La portata di ciò che manca

L'Organizzazione Mondiale della Sanità fissa in 9 metri quadrati di aree verdi per abitante il minimo per una vita urbana dignitosa. Lima, nella maggior parte dei suoi distretti, sfiora appena i 3-4 metri quadrati: una frazione di ciò che una capitale delle sue dimensioni e ambizioni dovrebbe offrire alla propria gente. Solo una manciata di distretti — Miraflores, San Isidro, San Borja, La Molina — raggiunge quella soglia. Il resto della città, milioni di persone, vive con una frazione minima di quello standard.

Questa disuguaglianza non è astratta: ha un volto, un quartiere, un distretto. Lima Norte e Lima Sur, dove vive la maggior parte della popolazione, sono anche le zone dove il deficit colpisce con più forza. Non parliamo solo di metri quadrati di prato: parliamo di ombra in una giornata di caldo, di un luogo sicuro dove un bambino possa giocare, di aria che si possa respirare senza sensi di colpa.

Un'eredità che possiamo invertire

Come siamo arrivati fin qui? La risposta scomoda è che lo spazio pubblico non è mai stato una vera priorità nel quadro normativo che regola la crescita della città. Il Regolamento Nazionale delle Edificazioni consente alla densità abitativa di crescere senza richiedere, allo stesso tempo, più parchi, più piazze, più infrastrutture urbane. Lima è cresciuta in fretta ed è cresciuta in altezza, ma si è dimenticata di crescere verso l'incontro.

Questa non è una fatalità geografica né un destino inevitabile. È una decisione di progettazione urbana presa — o non presa — nel corso di decenni. E ciò che è stato deciso male può essere deciso di nuovo, e meglio.

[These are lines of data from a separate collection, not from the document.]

(** A batch is all or nothing. *)
Lemma processBatch_spec n k m log srv stats err log' srv' :
  ls_holds log rs -> (k < m <= length rs)%nat -> Forall (quiet (c_name c)) (srv_sched srv) ->
  consumed (c_name c) rs n (srv_db srv) -> position (c_name c) (srv_db srv) = Z.of_nat k ->
  processBatch c clock (Z.of_nat k) (Z.of_nat m) log srv = (stats, err, (log', srv')) ->
  ls_holds log' rs /\ Forall (quiet (c_name c)) (srv_sched srv') /\
  consumed (c_name c) rs (reached (c_name c) n (srv_db srv')) (srv_db srv') /\
  match err with
  | None => position (c_name c) (srv_db srv') = Z.of_nat m /\ st_Read stats = Z.of_nat (m - k) /\ unaccounted stats = 0
  | Some _ => position (c_name c) (srv_db srv') ∈ [Z.of_nat k; Z.of_nat m]
  end /\
  (srv_sched srv = [] -> srv_sched srv' = [] /\
     (readable -> text_ok (c_name c) = true -> is_Some (consume (c_name c) m rs) -> err = None)).
Proof.
  intros Hh Hkm Hq Hc Hp. unfold processBatch.
  assert (Keep : forall db, same_view (c_name c) (srv_db srv) db ->
    consumed (c_name c) rs (reached (c_name c) n db) db /\ position (c_name c) db ∈ [Z.of_nat k; Z.of_nat m]).
  { intros db V. pose proof (consumed_keep _ _ _ V Hc) as Hc'. split; [by rewrite reached_same|]. destruct V as [_ ->]. rewrite Hp. left. }
  pose proof Hc as (Hpn & Hnl & Hv).
  destruct (BeginTx srv) as [rb srv1] eqn:Eb. destruct (BeginTx_spec (same_view (c_name c)) (same_view_refl _) _ _ _ Hq Eb) as (Q1 & V1 & Hbegin & Calm1).
  destruct rb as [tx|e]; [|intros [= <- <- <- <-]; destruct (Keep _ V1); by split_and!].
  subst tx. replace (Z.to_nat (Z.of_nat m - Z.of_nat k)) with (m - k)%nat by lia.
  destruct (batch_loop c clock (m - k) (Z.of_nat k) zero_stats log _) as [[stats2 err2] [log2 tx2]] eqn:El.
  destruct (batch_loop_spec (m - k) k n zero_stats log (mkTxn srv1 (srv_db srv1)) stats2 err2 log2 tx2 Hh ltac:(lia) ltac:(lia) Q1
    ltac:(cbn; by rewrite (proj1 V1)) El) as (Hh2 & (Q2 & V2 & Calm2) & R).
  cbn [tx_server tx_db] in *. replace (k + (m - k))%nat with m in R by lia.
  assert (V12 : same_view (c_name c) (srv_db srv) (srv_db (tx_server tx2))) by (by eapply same_view_trans).
  destruct err2 as [err2|].
  { intros [= <- <- <- <-]. destruct (Keep (db_rollback (srv_db (tx_server tx2)) (tx_db tx2)) V12).
    split_and!; try done. intros E. rewrite (Calm1 E) in *. destruct (Calm2 E) as [E2 _]. split; [done|]. intros Hrd _ [v Hv'].
    by rewrite (R Hrd E) in Hv'. }
  destruct R as (R1 & R2 & R3 & R4 & R5). destruct (commit_batch c clock (Z.of_nat m) tx2) as [err3 srv3] eqn:Ec.
  destruct (commit_batch_spec (Z.of_nat m) tx2 err3 srv3 ltac:(lia) Q2 Ec) as (Q3 & V3 & Calm3). intros [= <- <- <- <-].
  assert (Calm : srv_sched srv = [] -> srv_sched srv3 = [] /\ (text_ok (c_name c) = true -> err3 = None)).
  { intros E. rewrite (Calm1 E) in *. destruct (Calm2 E) as [E2 D2]. destruct (Calm3 E2) as [E3 N]. split; [done|].
    intros Ht. apply N; [|done]. by rewrite R5, D2 by done. }
  assert (Calm' : srv_sched srv = [] -> srv_sched srv3 = [] /\
     (readable -> text_ok (c_name c) = true -> is_Some (consume (c_name c) m rs) -> err3 = None))
    by (intros E; destruct (Calm E); by auto).
  destruct err3 as [err3|].
  - destruct V3 as [[V3 P3]|V3].
    + split_and!; [done|done|by apply (consumed_at n m); [lia|lia|congruence|]|rewrite P3; right; left|done].
    + destruct (Keep (srv_db srv3)); [by eapply same_view_trans|]. by split_and!.
  - destruct V3 as [V3 P3]. split_and!; [done|done|by apply (consumed_at n m); [lia|lia|congruence|]|done|cbn in R3; lia|done|done].
Qed.

Lemma Consumer_NextOffset_spec srv r srv' :
  Forall (quiet (c_name c)) (srv_sched srv) -> 0 <= position (c_name c) (srv_db srv) <= max_int64 ->
  Consumer_NextOffset c srv = (r, srv') ->
  Forall (quiet (c_name c)) (srv_sched srv') /\ same_view (c_name c) (srv_db srv) (srv_db srv') /\
  match r with Ok next => next = position (c_name c) (srv_db srv) | Err _ => True end /\
  (srv_sched srv = [] -> srv_sched srv' = [] /\ (text_ok (c_name c) = true -> is_ok r = true)).
Proof.
  intros Hq Hb. unfold Consumer_NextOffset, db_exec. destruct (next_tick _) as [t sched] eqn:Et.
  destruct (next_tick_quiet (same_view (c_name c)) (same_view_refl _) _ _ _ Hq Et) as [Ht Hs].
  assert (Hcalm : srv_sched srv = [] -> t = mkTick (fun db => db) Run /\ sched = []).
  { intros E. rewrite E in Et. by injection Et as <- <-. }
  assert (Hpos : default 0 (uint64 <$> (fst <$> consumer_offsets (others t (srv_db srv)) !! c_name c)) = position (c_name c) (srv_db srv)).
  { destruct (Ht (srv_db srv)) as [_ Hp]. rewrite <- Hp in *. unfold position in *.
    destruct (consumer_offsets _ !! _) as [[next now]|]; cbn in *; [|done]. apply uint64_id. int_lia. }
  unfold readOffset. destruct (text_ok (c_name c)) eqn:Etx; cbn [negb].
  - destruct (treatment t) eqn:Tt; [destruct (fst <$> _) as [next|] eqn:En| |];
      intros [= <- <-]; (split_and!; [done|apply Ht|try done|]); try (intros E; by destruct (Hcalm E) as [-> ->]).
  - destruct (treatment t) eqn:Tt; intros [= <- <-]; (split_and!; [done|apply Ht|done|]); intros E; by destruct (Hcalm E) as [-> ->].
Qed.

Una città non si misura dai suoi edifici più alti, ma dalla generosità dei suoi spazi condivisi. Questo è il vero orizzonte che Lima deve ancora raggiungere.

I segnali di un cambiamento già iniziato

Ci sono motivi autentici per essere ottimisti. L'urbanistica tattica — interventi agili e a basso costo, che trasformano un tratto di strada abbandonato in una piazza viva in poche settimane, non in anni — sta dimostrando a Lima che non serve aspettare un'opera faraonica per restituire dignità a un quartiere. Terreni incolti trasformati in piazze, marciapiedi restituiti ai pedoni, programmi comunali che danno priorità proprio alle zone più vulnerabili invece che a quelle già in buone condizioni: sono semi di una città diversa, piantati oggi per fiorire domani.

Non sono soluzioni complete al deficit strutturale. Ma sono la prova che il cambiamento è possibile, che non dipende da un piano regolatore perfetto ma dalla volontà di iniziare.

Il ruolo che spetta all'architettura

Ogni progetto che costruiamo è un'opportunità per contribuire a questa trasformazione, o per voltarle le spalle. Un arretramento che lascia spazio agli alberi, una facciata che dialoga con il marciapiede invece di chiudersi dietro un muro cieco, un tetto o un cortile che porta verde dove prima c'era solo cemento: sono decisioni piccole che, moltiplicate per centinaia di progetti, costruiscono la città che vogliamo abitare. Non serve aspettare che lo Stato risolva l'intero problema con un colpo di penna. Ogni architetto, ogni studio, ogni cliente che si lascia convincere a cedere un metro alla città, sta già costruendo la Lima che meritiamo.